Lemma busy_record_change Q E g :
  (forall r, pr_id (g r) = pr_id r /\ pr_manifest (g r) = pr_manifest r /\ (pr_status r <> Ready -> pr_status (g r) <> Ready)) ->
  triple (busy Q) (record_change g) (fun _ => busy Q) E.
Proof.
  intros Hg. apply triple_record_change. intros st r f ([Hk Hi Hma Hr] & Hs & Hf & HQ). destruct (Hg r) as (Ei & Em & Es).
  split; [split; by rewrite ?Ei, ?Em|]. split; [by apply Es|done].
Qed.

(** Cutting the file. *)
Lemma triple_truncate Q n :
  triple (busy Q) (on_file (blob_truncate n))
    (fun _ => busy (fun bytes => 0 <= n /\ exists before, Q before /\ bytes = take (Z.to_nat n) before)) broken.
Proof.
  apply triple_on_file; [apply broken_busy|]. intros st r f f' (Hl & Hs & [Hb Hsize Hc] & HQ).
  unfold blob_truncate, assertOpen. destruct (bf_closed f); [done|]. cbn [mbind outcome_bind].
  destruct (is_safe n); [|done]. destruct (Z.ltb_spec n 0); [done|]. cbn [negb orb].
  rewrite (toBytes_content f Hsize). intros E%Ok_inj. subst f'.
  assert (Ec : content {| bf_chunks := match take (Z.to_nat n) (content f) with [] => [] | _ => [take (Z.to_nat n) (content f)] end;
      bf_currentSize := Z.of_nat (length (take (Z.to_nat n) (content f))); bf_closed := false; bf_dirty := true |}
    = take (Z.to_nat n) (content f)).
  { unfold content at 1. cbn [bf_chunks]. destruct (take _ _); cbn; by rewrite ?app_nil_r. }
  split; [done|]. split; [done|]. rewrite Ec. split; [|by eauto].
  split; rewrite ?Ec; [by apply Forall_take|done|done].
Qed.

(** Adding a chunk. *)
Lemma triple_take_chunk Q chunk : Forall is_byte chunk ->
  triple (busy Q) (take_chunk chunk) (fun _ => busy (fun bytes => exists before, Q before /\ bytes = before ++ chunk)) broken.
Proof.
  intros Hchunk. eapply triple_seq; [|by apply busy_record_change].
  apply triple_on_file; [apply broken_busy|]. intros st r f f' (Hl & Hs & [Hb Hsize Hc] & HQ).
  unfold blob_append, assertOpen. destruct (bf_closed f); [done|]. cbn [mbind outcome_bind]. intros E.
  assert (content f' = content f ++ chunk /\ filed st f') as [Ec Hf'].
  { destruct chunk as [|x chunk]; apply Ok_inj in E as <-; [by rewrite app_nil_r|].
    assert (E' : content f ++ x :: chunk = concat (bf_chunks f ++ [x :: chunk])) by (rewrite concat_app; cbn; by rewrite app_nil_r).
    split; [by rewrite E'|]. split; unfold content; cbn [bf_chunks bf_currentSize bf_dirty]; rewrite <-?E'.
    - by apply Forall_app.
    - rewrite Hsize, length_app. cbn [length]. lia.
    - done. }
  split; [done|]. split; [done|]. split; [done|]. rewrite Ec. by eauto.
Qed.

(** ** The digest of the partial file *)

Lemma hashed_new : hashed new_Sha256 [].
Proof. split; [apply new_absorbs|done]. Qed.

Lemma hashed_update hash bytes chunk : hashed hash bytes -> Forall is_byte chunk -> hashed (sha_update chunk hash) (bytes ++ chunk).
Proof.
  intros [Ha Hn] Hc. destruct (update_absorbs bytes chunk hash Ha Hc) as [Ha' Hn']. split; [done|].
  rewrite Hn', Hn, length_app. lia.
Qed.

Lemma hashed_digest hash bytes : hashed hash bytes -> Forall is_byte bytes -> digestHex hash = FIPS.hash_hex bytes.
Proof. intros [Ha Hn] Hb. by apply digestHex_standard. Qed.

Lemma triple_readAt Q offset len :
  triple (busy Q) (file_readAt offset len)
    (fun chunk => busy (fun bytes => Q bytes /\
       chunk = take (Z.to_nat (Z.min (Z.of_nat (length bytes)) (offset + len) - offset)) (drop (Z.to_nat offset) bytes))) broken.
Proof.
  eapply triple_seq; [apply triple_may_fail, broken_busy|].
  intros s (Hl & Hs & Hf & HQ). unfold mbind, D_bind, read, result, blob_read, assertOpen.
  destruct (bf_closed (dl_file s)); [by split|]. cbn [mbind outcome_bind]. destruct (_ || _); [by split|].
  split; [done|]. split; [done|]. split; [done|]. split; [done|]. by rewrite toBytes_content by apply Hf.
Qed.

Lemma take_own_length {A} n (l : list A) : take (length (take n l)) l = take n l.
Proof. rewrite length_take. destruct (Nat.min_spec n (length l)) as [[_ ->]|[? ->]]; [done|]. by rewrite !take_ge by lia. Qed.

Lemma hash_loop_hashed len fuel : forall offset hash, 0 <= offset <= len -> len - offset < Z.of_nat fuel ->
  triple (busy (fun bytes => Z.of_nat (length bytes) = len /\ hashed hash (take (Z.to_nat offset) bytes)))
    (hash_loop fuel offset len hash) (fun hash => busy (fun bytes => Z.of_nat (length bytes) = len /\ hashed hash bytes)) broken.
Proof.
  induction fuel as [|fuel IH]; intros offset hash Hoff Hfuel; [lia|]. cbn [hash_loop].
  destruct (Z.ltb_spec offset len) as [Hlt|Hge].
  - eapply triple_bind; [apply triple_readAt|]. intros [|x chunk]; [apply triple_raise; intros; by eapply broken_busy|].
    intros s Hs. set (c := x :: chunk) in *.
    assert (Hc : Z.of_nat (length c) <= len - offset).
    { destruct Hs as (_ & _ & _ & [Hl _] & E). fold c in E. rewrite E, length_take, length_drop. lia. }
    assert (0 < Z.of_nat (length c)) by (cbn; lia).
    refine (IH (offset + Z.of_nat (length c)) (sha_update c hash) ltac:(lia) ltac:(lia) s _).
    revert Hs. apply busy_mono. intros bytes Hb [[Hl Hh] E]. split; [done|]. fold c in E.
    replace (take (Z.to_nat (offset + Z.of_nat (length c))) bytes) with (take (Z.to_nat offset) bytes ++ c).
    { apply hashed_update; [done|]. rewrite E. by apply Forall_take, Forall_drop. }
    rewrite Z2Nat.inj_add, Nat2Z.id, <-take_take_drop by lia. f_equal. rewrite E. symmetry. apply take_own_length.
  - apply triple_ret. intros st r f. apply busy_mono. intros bytes _ [Hl Hh]. split; [done|].
    by rewrite take_ge in Hh by lia.
Qed.

Lemma hashPrefix_hashed len : 0 <= len ->
  triple (busy (fun bytes => Z.of_nat (length bytes) = len)) (hashPrefix len)
    (fun hash => busy (fun bytes => Z.of_nat (length bytes) = len /\ hashed hash bytes)) broken.
Proof.
  intros Hlen. eapply triple_weaken; [apply (hash_loop_hashed len (S (Z.to_nat len)) 0 new_Sha256); lia| |done|done].
  intros st r f. apply busy_mono. intros bytes _ Hl. split; [done|apply hashed_new].
Qed.

(** ** The transfer *)

Lemma keep_progress_busy Q startedAt lastAt lastBytes :
  triple (busy Q) (keep_progress (packageId m) startedAt lastAt lastBytes) (fun _ => busy Q) broken.
Proof.
  eapply triple_bind; [apply triple_read|]. intros received.
  apply (triple_bind broken _ _ (fun _ => busy Q)).
  { destruct (_ <=? _); [by apply triple_ret|]. eapply triple_bind; [apply triple_next|]. intros now. by apply triple_ret. }
  intros [|]; [|by apply triple_ret]. cbn [negb].
  eapply triple_seq; [eapply triple_weaken; [apply busy_flush|done|by intros _ st r f [? _]|done]|].
  eapply triple_bind; [apply triple_next|]. intros now.
  eapply triple_seq; [by apply busy_record_change|]. eapply triple_seq; [apply busy_put_only|].
  eapply triple_bind; [apply triple_read|]. intros received'. eapply triple_bind; [apply triple_next|]. intros lastAt'.
  eapply triple_seq; [apply triple_report|]. by apply triple_ret.
Qed.

Lemma read_body_hashed startedAt items : Forall (fun i => match i with BodyChunk c => Forall is_byte c | BodyError _ => True end) items ->
  forall lastAt lastBytes hash,
  triple (busy (hashed hash)) (read_body (packageId m) startedAt lastAt lastBytes items hash) (fun hash => busy (hashed hash)) broken.
Proof.
  induction 1 as [|[c|e] items Hc _ IH]; intros lastAt lastBytes hash; cbn [read_body];
    (eapply triple_bind; [apply triple_next|]; intros [|]; [apply triple_raise; intros; by eapply broken_busy|]).
  - by apply triple_ret.
  - eapply triple_seq; [by apply triple_take_chunk|]. eapply triple_bind; [apply keep_progress_busy|]. intros [at' bytes'].
    eapply triple_weaken; [apply IH| |done|done]. intros st r f. apply busy_mono.
    intros bytes _ (before & Hh & ->). by apply hashed_update.
  - apply triple_raise. intros; by eapply broken_busy.
Qed.

Lemma open_response_hashed prefix hash :
  triple (busy (hashed hash)) (open_response m prefix hash)
    (fun x st r f => busy (hashed x.2) st r f /\
       forall items chunk, rs_body x.1.1 = Some items -> BodyChunk chunk ∈ items -> Forall is_byte chunk) broken.
Proof.
  assert (Hopen : forall Q range, triple (busy Q) (api_openArchive (packageId m) range)
    (fun response st r f => busy Q st r f /\
       forall items chunk, rs_body response = Some items -> BodyChunk chunk ∈ items -> Forall is_byte chunk) broken).
  { intros Q range s Hs. unfold api_openArchive, next, mbind, D_bind.
    destruct (open_archive (dl_step s) (packageId m) range) as [response|e] eqn:Eo; [|by eapply broken_busy].
    split; [exact Hs|]. intros items chunk. by apply (body_bytes _ _ _ _ _ _ Eo). }
  eapply triple_bind; [apply Hopen|]. intros response. destruct (_ && _).
  - eapply triple_weaken with (P' := busy (hashed hash)) (E' := broken); [|by intros ??? [? _]|intros a st r f Hx; exact Hx|done].
    eapply triple_seq; [apply triple_may_fail, broken_busy|].
    eapply triple_seq; [apply triple_truncate|].
    eapply triple_seq; [eapply triple_weaken; [apply busy_flush|done|by intros _ st r f [? _]|done]|].
    eapply triple_seq; [by apply busy_record_change|].
    eapply triple_seq; [apply (triple_change _ _ (busy (hashed new_Sha256)))|].
    { intros s. apply busy_mono. intros bytes _ (_ & before & _ & ->). apply hashed_new. }
    eapply triple_seq; [apply busy_put_only|].
    eapply triple_bind; [apply Hopen|]. intros response'. by apply triple_ret.
  - by apply triple_ret.
Qed.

• • •

# What is required
Return only the number of lines in the entries that contain the string "lastAt".

# Task output
6